A minute ago I was standing on a crowded street in the centre of Dublin, but now I had entered another world. Passing the old fashioned bar at the back of the bus I walked up the steps into what I can only describe as a traditional living room, with heavy red curtains, an iron fireplace and piles of old books. The windows were painted over and the light was low. It was the kind of place where you could imagine old uncles spinning yarns while your spine tingles at the thought of magical creatures tiptoeing about you.
The Battle of Clontarf
The bus moved off as Dylan began his tales. We couldn’t see out, which was disconcerting at first, but we were soon drawn into the enchanted world of the bus. As Dylan wove his web of ancient chronicles and mythology, reaching right back to Ireland’s earliest days, I began to realise than this was a place where history and legend were inextricably linked.
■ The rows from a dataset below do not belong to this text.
(** * microTVM OVPsim template project: transport and process lifecycle

    A shallow embedding of [template_project/microtvm_api_server.py]
    (class [Handler]): [open_transport], [_fvp_check_stdout],
    [_wait_for_fvp], [close_transport], [_await_ready], [read_transport]
    and [write_transport].

    The Python methods act on the handler object and on the operating
    system.  Both are explicit here: a method is a function from a pair
    (handler, world) to an outcome and a new pair.  The world holds what
    the methods can observe of the machine: the monotonic clock, the
    paths that exist, the open descriptors, the terminal input, the
    launched engine and its diagnostic output, and the trace of the
    calls made. *)

From Stdlib Require Import ZArith QArith Lqa List String Ascii Lia.
From Stdlib.Strings Require Import Byte.
From stdpp Require Import base gmap strings list.

Open Scope string_scope.

(** ** Python values *)

(** [bytes] and [bytearray] objects. *)
Definition bytes := list byte.

(** The values an option or a queue item takes in this program: the
    four kinds that its tests tell apart.  A value of another type (a
    float, a list or a dict, which the options can hold as well) is not
    among them; the statements below speak of these four. *)
Inductive pyval : Type :=
| PNone
| PBool (b : bool)
| PInt (z : Z)
| PStr (s : string).

(** Python [==] on these values; [bool] is a subtype of [int]. *)
Definition py_eq (a b : pyval) : bool :=
  match a, b with
  | PNone, PNone => true
  | PStr s, PStr t => if decide (s = t) then true else false
  | PBool x, PBool y => Bool.eqb x y
  | PInt x, PInt y => Z.eqb x y
  | PBool x, PInt y | PInt y, PBool x => Z.eqb (if x then 1 else 0) y
  | _, _ => false
  end.

(** [x in l] for a list of values. *)
Definition py_in (x : pyval) (l : list pyval) : bool :=
  existsb (py_eq x) l.

(** [max(0, x)]: the first maximal argument is returned, so [x] is
    chosen only when [x > 0].  Monotonic time is a float in Python and a
    rational here. *)
Definition py_max0 (x : Q) : Q :=
  if Qlt_le_dec 0 x then x else 0%Q.

(** [max(a, b)] on times, same convention. *)
Definition py_max (a b : Q) : Q :=
  if Qlt_le_dec a b then b else a.

(** [l[n:]] with Python's treatment of a negative start. *)
Definition py_slice_from {A : Type} (n : Z) (l : list A) : list A :=
  if (0 <=? n)%Z then skipn (Z.to_nat n) l
  else skipn (Z.to_nat (Z.of_nat (length l) + n)) l.

(** ** Strings decoded from UTF-8 *)

(** A decoded [str] is its sequence of code points. *)
Definition ustr := list Z.

Definition byte_val (b : byte) : Z := Z.of_N (Byte.to_N b).

Definition is_cont (z : Z) : bool := (128 <=? z)%Z && (z <=? 191)%Z.

Definition in_range (lo hi z : Z) : bool := (lo <=? z)%Z && (z <=? hi)%Z.

(** [str(raw, "utf-8")] on the byte values: strict decoding, [None]
    where Python raises [UnicodeDecodeError] (stray continuation bytes,
    overlong forms, surrogates, code points above U+10FFFF, truncated
    sequences). *)
Fixpoint utf8_decode (l : list Z) : option ustr :=
  match l with
  | [] => Some []
  | b0 :: r0 =>
      if (b0 <? 128)%Z then option_map (cons b0) (utf8_decode r0)
      else if in_range 194 223 b0 then
        match r0 with
        | b1 :: r1 =>
            if is_cont b1
            then option_map (cons ((b0 - 192) * 64 + (b1 - 128))%Z) (utf8_decode r1)
            else None
        | _ => None
        end
      else if in_range 224 239 b0 then
        match r0 with
        | b1 :: b2 :: r2 =>
            if is_cont b1 && is_cont b2
               && (if (b0 =? 224)%Z then (160 <=? b1)%Z else true)
               && (if (b0 =? 237)%Z then (b1 <=? 159)%Z else true)
            then option_map
                   (cons ((b0 - 224) * 4096 + (b1 - 128) * 64 + (b2 - 128))%Z)
                   (utf8_decode r2)
            else None
        | _ => None
        end
      else if in_range 240 244 b0 then
        match r0 with
        | b1 :: b2 :: b3 :: r3 =>
            if is_cont b1 && is_cont b2 && is_cont b3
               && (if (b0 =? 240)%Z then (144 <=? b1)%Z else true)
               && (if (b0 =? 244)%Z then (b1 <=? 143)%Z else true)
            then option_map
                   (cons ((b0 - 240) * 262144 + (b1 - 128) * 4096
                          + (b2 - 128) * 64 + (b3 - 128))%Z)
                   (utf8_decode r3)
            else None
        | _ => None
        end
      else None
  end.
(** * limepacker, package [ssl]: certificate issuance engine

    A shallow embedding of [pkg/ssl] (key policy and generation, request
    parsing, host classification, template construction, CA and leaf
    issuance, private key loading) together with the properties stated
    about it.

    Conventions.
    - Go's [int] and [time.Duration] values are integers of [Z]; the code
      only compares key sizes, and the one arithmetic operation on
      durations ([Time.Add]) cannot overflow for a wall-clock instant.
    - Go strings and byte slices are [string] (a sequence of bytes).
    - A Go function returning [(T, error)] returns a [result T]; a run-time
      panic (zerolog's [log.Panic] or a nil dereference) is the third
      outcome [Panic].
    - Code that reads the random source or the clock threads a [World]
      explicitly: [M T := World -> result T * World].
    - Functions of the Go standard library and of the YAML decoder are not
      part of the repository; they are operations of the class [GoRuntime],
      except for the few whose definition the properties depend on. *)

From Stdlib Require Import ZArith QArith Lia.
From stdpp Require Import base option list strings gmap.

Local Open Scope string_scope.
Local Open Scope list_scope.
Local Open Scope Z_scope.

(** ** Errors, panics and the two monads *)

(** The error values the package creates itself, and the ones it passes on
    from a library call. *)
Inductive error : Type :=
  | ErrUnknownKeyType (alg : string)   (* "unknown key type: %s" *)
  | ErrInvalidECDSAKeySize (size : Z)  (* "invalid ecdsa key size %d - ..." *)
  | ErrInvalidRSAKeySize (size : Z)    (* "invalid rsa key size %d - ..." *)
  | ErrNoSubject                       (* "no subject information provided" *)
  | ErrNoKeyUsage                      (* "no key usage(s) specified" *)
  | ErrCannotParsePrivateKey           (* "cannot parse private key" *)
  | ErrUnknownPrivateKeyType           (* "unknown private key type" *)
  | ErrLibrary (msg : string).         (* an error returned by a library *)

Inductive panic : Type :=
  | PanicLog (msg : string)            (* log.Panic().Msg(msg) *)
  | PanicLogf (fmt : string) (arg : Z) (* log.Panic().Msgf(fmt, arg) *)
  | PanicNilDereference.               (* field access through a nil pointer *)

Inductive result (A : Type) : Type :=
  | Ok (a : A)
  | Err (e : error)
  | Panic (p : panic).
Arguments Ok {A} a.
Arguments Err {A} e.
Arguments Panic {A} p.

Definition rbind {A B} (r : result A) (k : A -> result B) : result B :=
  match r with
  | Ok a => k a
  | Err e => Err e
  | Panic p => Panic p
  end.

Definition is_Ok {A} (r : result A) : bool :=
  match r with Ok _ => true | _ => false end.
Definition is_Err {A} (r : result A) : bool :=
  match r with Err _ => true | _ => false end.
Definition is_Panic {A} (r : result A) : bool :=
  match r with Panic _ => true | _ => false end.

(** A library call returning [(T, error)]. *)
Definition libresult (A : Type) : Type := (string + A)%type.

Definition of_lib {A} (r : libresult A) : result A :=
  match r with
  | inl msg => Err (ErrLibrary msg)
  | inr a => Ok a
  end.

Notation "'let*' x ':=' r 'in' k" := (rbind r (fun x => k))
  (at level 10, x pattern, r at level 100, k at level 200).

(** ** The parts of the Go standard library the package computes with *)

Module elliptic.
(** The named curves [crypto/x509] can decode a key for. *)
Inductive Curve : Type := P224 | P256 | P384 | P521.

#[global] Instance Curve_eq_dec : EqDecision Curve.
Proof. solve_decision. Defined.
End elliptic.

Module ecdsa.
Record PublicKey : Type := { Curve : elliptic.Curve; X : Z; Y : Z }.
Record PrivateKey : Type := { Public : PublicKey; D : Z }.
End ecdsa.

Module rsa.
Record PublicKey : Type := { N : Z; E : Z }.
Record PrivateKey : Type := { Public : PublicKey; D : Z }.

(** [big.Int.BitLen]: the length of the absolute value in bits, 0 for 0. *)
Definition BitLen (x : Z) : Z :=
  if x =? 0 then 0 else Z.log2 (Z.abs x) + 1.

(** [PublicKey.Size], promoted to [PrivateKey] through the embedded
    field: "Size returns the modulus size in bytes",
    [(pub.N.BitLen() + 7) / 8]. *)
Definition Size (priv : PrivateKey) : Z :=
  (BitLen (N (Public priv)) + 7) / 8.
End rsa.

Module crypto.
(** [crypto.PrivateKey] and [crypto.PublicKey] are empty interfaces; these
    are the dynamic types [crypto/x509] puts into them. *)
Inductive PrivateKey : Type :=
  | RSAPrivate (k : rsa.PrivateKey)        (* *rsa.PrivateKey *)
  | ECDSAPrivate (k : ecdsa.PrivateKey)    (* *ecdsa.PrivateKey *)
  | OtherPrivate (k : string).             (* ed25519.PrivateKey, ... *)
Inductive PublicKey : Type :=
  | RSAPublic (k : rsa.PublicKey)
  | ECDSAPublic (k : ecdsa.PublicKey).
End crypto.

Module pem.
(** [pem.Block]; the package never sets [Headers]. *)
Record Block : Type := { Type_ : string; Bytes : string }.
End pem.

Module pkix.
Record Name : Type := {
  Country : list string;
  Organization : list string;
  OrganizationalUnit : list string;
  Locality : list string;
  Province : list string;
  SerialNumber : string;
  CommonName : string
}.

(** The zero value [pkix.Name{}]. *)
Definition zero : Name :=
  {| Country := []; Organization := []; OrganizationalUnit := [];
     Locality := []; Province := []; SerialNumber := ""; CommonName := "" |}.
End pkix.

Module net.
(** [net.IP], a byte slice. *)
Definition IP : Type := list Z.
End net.

Module url.
Record URL : Type := { Scheme : string; Host : string; Path : string }.

(** [URL.IsAbs]: "reports whether the URL is absolute. Absolute means that
    it has a non-empty scheme." *)
Definition IsAbs (u : URL) : bool := negb (String.eqb (Scheme u) "").
End url.

Module mail.
Record Address : Type := { Name : string; Address_ : string }.
End mail.

Module time.
(** [time.Duration]: a count of nanoseconds. *)
Definition Duration : Type := Z.
Definition Nanosecond : Duration := 1.
Definition Microsecond : Duration := 1000 * Nanosecond.
Definition Millisecond : Duration := 1000 * Microsecond.
Definition Second : Duration := 1000 * Millisecond.
Definition Minute : Duration := 60 * Second.
Definition Hour : Duration := 60 * Minute.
We stopped at Clontarf, site of Brian Boru’s famous victory against the Vikings, and stepped out of the bus, eyes blinking in the unaccustomed sunlight. We walked through fine Irish mist to the place where Brian Boru was met with ghostly visitations before his untimely death, and I felt the enchantment beginning to work on me. It was as if I had fallen through a wormhole, magically transported from the bustle of Dublin to this isolated and eerie spot. So it was no surprise when Dylan summoned up stories, and even the sights and sounds, of the spirits of old.
Conn of the Hundred Battles
Our next stop was at Beann Adair, where we looked out to sea and heard the tale of Conn of the Hundred Battles and his bewitchment by the otherworldly Becúna. Even the names of the people and the places here are enough to make you feel you are in another world.
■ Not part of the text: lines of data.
Lemma read_precedes_push_safe d p actions (dirty : bool) w :
  no_own_data w →
  (dirty = false → thunk w = None ∨ subscribers w = []) →
  read_precedes_push dirty actions = true →
  thunk_never_stale d p actions w = true.
Proof.
  revert dirty w.
  induction actions as [|a actions IH]; intros dirty w Hown Hinv Hacts; [done|].
  assert (Hown' : no_own_data (step d p a w)) by by apply no_own_data_step.
  cbn [thunk_never_stale]. apply andb_true_intro.
  destruct a as [value|ctx|ctx|ctx]; cbn [read_precedes_push] in Hacts.
  - apply andb_prop in Hacts as [Hdirty Hacts].
    apply negb_true_iff in Hdirty. specialize (Hinv Hdirty). split.
    + unfold safe_push. destruct Hinv as [-> | ->]; [done|].
      by destruct (thunk w).
    + apply (IH false); [done | | done]. intros _. cbn [step].
      unfold next. case_decide as Hlen.
      * right. simpl. by apply nil_length_inv.
      * destruct Hinv as [Ht | Hnil]; [|by rewrite Hnil in Hlen].
        left. simpl. destruct (strict_neq _ _); [|done].
        by rewrite notify_all.
  - split; [unfold safe_push; by destruct (thunk w), (subscribers w)|].
    by apply (IH true).
  - split; [unfold safe_push; by destruct (thunk w), (subscribers w)|].
    apply (IH dirty); [done | | done]. intros Hdirty. cbn [step].
    destruct (disconnectedCallback_fields p ctx w)
      as (-> & _ & _ & _ & -> & _).
    destruct (Hinv Hdirty) as [Ht | Hnil]; [by left|]. right.
    unfold call_subscription.
    destruct (subscription w !! ctx) as [[old]|]; simpl; by rewrite Hnil.
  - split; [unfold safe_push; by destruct (thunk w), (subscribers w)|].
    apply (IH false); [done | | done]. intros _. left. cbn [step].
    rewrite read_getter by done.
    unfold getter, call_thunk, thunk_body. by destruct (thunk w) eqn:Ht.
Qed.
It was a cold and blustery day, so the glass of Guinness that was pressed into my hand as we returned to the bus performed a different kind of magic. I sank into my seat, ready to absorb the story of an unlikely friendship between a fisherman and a Merrow (a kind of Irish merman). “And that fisherman died just a couple of years ago,” Dylan said as he concluded the tale.
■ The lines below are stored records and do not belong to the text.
(** * snowflake_connector: chunked retrieval and connection lifecycle

    A shallow embedding of the package's three classes
    ([SnowflakeConnection], [DataRetriever], [ConnectionManager]) and of the
    module-level facade, followed by the properties of its specification.

    The vendor driver, pandas and the interactive prompts are external
    collaborators.  They are modelled by their documented interface only:
    a DB-API cursor over a finite result set, a data frame as a pair of
    column labels and rows, and an environment that answers every driver
    call and every prompt. *)

From Stdlib Require Import String Ascii List Arith Lia Bool ZArith.
From Equations Require Import Equations.
Import ListNotations.
Open Scope string_scope.
Open Scope nat_scope.
Open Scope list_scope.

Set Implicit Arguments.

(** ** Python values, exceptions and results *)

(** The cell values a result row can hold. *)
Inductive Value : Type :=
| VNone
| VInt (z : Z)
| VStr (s : string).

(** A row is a fixed-arity tuple of cell values, in column order. *)
Definition Row : Type := list Value.

(** A raised exception: its class name and [str(e)]. *)
Record Exception : Type := Exc { exc_class : string; exc_msg : string }.

Inductive Result (A : Type) : Type :=
| Ok (a : A)
| Raise (e : Exception).
Arguments Ok {A} a.
Arguments Raise {A} e.

Definition is_raise {A} (r : Result A) : bool :=
  match r with Ok _ => false | Raise _ => true end.

(** The built-in classes that derive from [BaseException] and not from
    [Exception]: a handler [except Exception:] does not catch them. *)
Definition base_only : list string :=
  ["BaseException"; "KeyboardInterrupt"; "SystemExit"; "GeneratorExit"].

(** [isinstance(e, Exception)] *)
Definition derives_Exception (e : Exception) : bool :=
  negb (existsb (String.eqb (exc_class e)) base_only).

(** ** Python dictionaries

    Insertion-ordered; assigning to an existing key keeps its position and
    replaces its value. *)
Section Dict.
Variable V : Type.

Definition Dict : Type := list (string * V).

Fixpoint dict_set (k : string) (v : V) (d : Dict) : Dict :=
    match d with
    | [] => [(k, v)]
    | (k', v') :: d' =>
        if String.eqb k k' then (k, v) :: d' else (k', v') :: dict_set k v d'
    end.

Fixpoint dict_get (k : string) (d : Dict) : option V :=
    match d with
    | [] => None
    | (k', v') :: d' => if String.eqb k k' then Some v' else dict_get k d'
    end.

Definition dict_has (k : string) (d : Dict) : bool :=
    match dict_get k d with Some _ => true | None => false end.

  (** [dict(pairs)]: pairs are inserted left to right. *)
Definition dict_of (pairs : list (string * V)) : Dict :=
    fold_left (fun d kv => dict_set (fst kv) (snd kv) d) pairs [].

  (** [{**d, **e}]: the entries of [e] are assigned on top of [d]. *)
Definition dict_update (d e : Dict) : Dict :=
    fold_left (fun acc kv => dict_set (fst kv) (snd kv) acc) e d.
End Dict.

(** [zip(xs, ys)] stops at the shorter sequence; this is [List.combine]. *)
Definition zip {A B} (xs : list A) (ys : list B) : list (A * B) := combine xs ys.

(** ** The driver's cursor (DB-API)

    A cursor bound to one executed query: the result metadata, the rows the
    driver has not delivered yet (in delivery order), and two counters that
    record how often [fetchmany] and [close] were called on it. *)
Record ColumnMeta : Type := Column { col_name : string; col_type : nat }.

Record Cursor : Type := mkCursor {
  description : list ColumnMeta;
  pending : list Row;
  fetch_calls : nat;
  close_calls : nat
}.

(** The cursor [cursor.execute(sql)] leaves behind for a query whose result
    has metadata [descr] and rows [rows]. *)
Definition executed (descr : list ColumnMeta) (rows : list Row) : Cursor :=
  mkCursor descr rows 0 0.

(** [cursor.fetchmany(n)]: the next [n] rows, fewer when fewer remain, the
    empty list when none remain. *)
Definition fetchmany (n : nat) (c : Cursor) : list Row * Cursor :=
  (firstn n (pending c),
   mkCursor (description c) (skipn n (pending c)) (S (fetch_calls c)) (close_calls c)).

(** [cursor.fetchall()]. *)
Definition fetchall (c : Cursor) : list Row * Cursor :=
  (pending c, mkCursor (description c) [] (fetch_calls c) (close_calls c)).

(** [cursor.fetchone()]: the next row, or [None]. *)
Definition fetchone (c : Cursor) : option Row * Cursor :=
  match pending c with
  | [] => (None, c)
  | r :: rest =>
      (Some r, mkCursor (description c) rest (fetch_calls c) (close_calls c))
  end.

(** [cursor.close()]. *)
Definition close (c : Cursor) : Cursor :=
  mkCursor (description c) (pending c) (fetch_calls c) (S (close_calls c)).

(** An assignment to [cursor.description] made by the driver. *)
Definition set_description (d : list ColumnMeta) (c : Cursor) : Cursor :=
  mkCursor d (pending c) (fetch_calls c) (close_calls c).

(** [[desc[0] for desc in cursor.description]] *)
Definition column_names (c : Cursor) : list string :=
  map col_name (description c).

(** ** pandas

    A data frame is its column labels and its rows in index order.
    [pd.concat] refuses an empty list of frames with a [ValueError]; for
    frames that carry the same labels (the only ones built below) it stacks
    their rows in list order under those labels. *)
Record DataFrame : Type := mkDataFrame {
  df_columns : list string;
  df_rows : list Row
}.

Definition pd_DataFrame (rows : list Row) (columns : list string) : DataFrame :=
  mkDataFrame columns rows.

Definition no_objects : Exception :=
  Exc "ValueError" "No objects to concatenate".

Definition pd_concat (frames : list DataFrame) : Result DataFrame :=
  match frames with
  | [] => Raise no_objects
  | f :: _ => Ok (mkDataFrame (df_columns f) (concat (map df_rows frames)))
  end.

(** [cursor.fetch_pandas_all()]: the driver's bulk fetch. *)
Definition fetch_pandas_all (c : Cursor) : DataFrame * Cursor :=
  (mkDataFrame (column_names c) (pending c),
   mkCursor (description c) [] (fetch_calls c) (close_calls c)).

(** [dict(zip(column_names, row))] *)
Definition row_dict (names : list string) (row : Row) : Dict Value :=
  dict_of (zip names row).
So it was true, I thought: we are still surrounded by mythical creatures. I remembered how, earlier in the tour, Dylan had stood on the historic hill of Clontarf, mist swirling around him. “You have to believe in the little people,” he said. “Or they fade away.” And now, warm and relaxed by Ireland’s most enchanted brew, I had no problem at all in believing in the country’s magical past.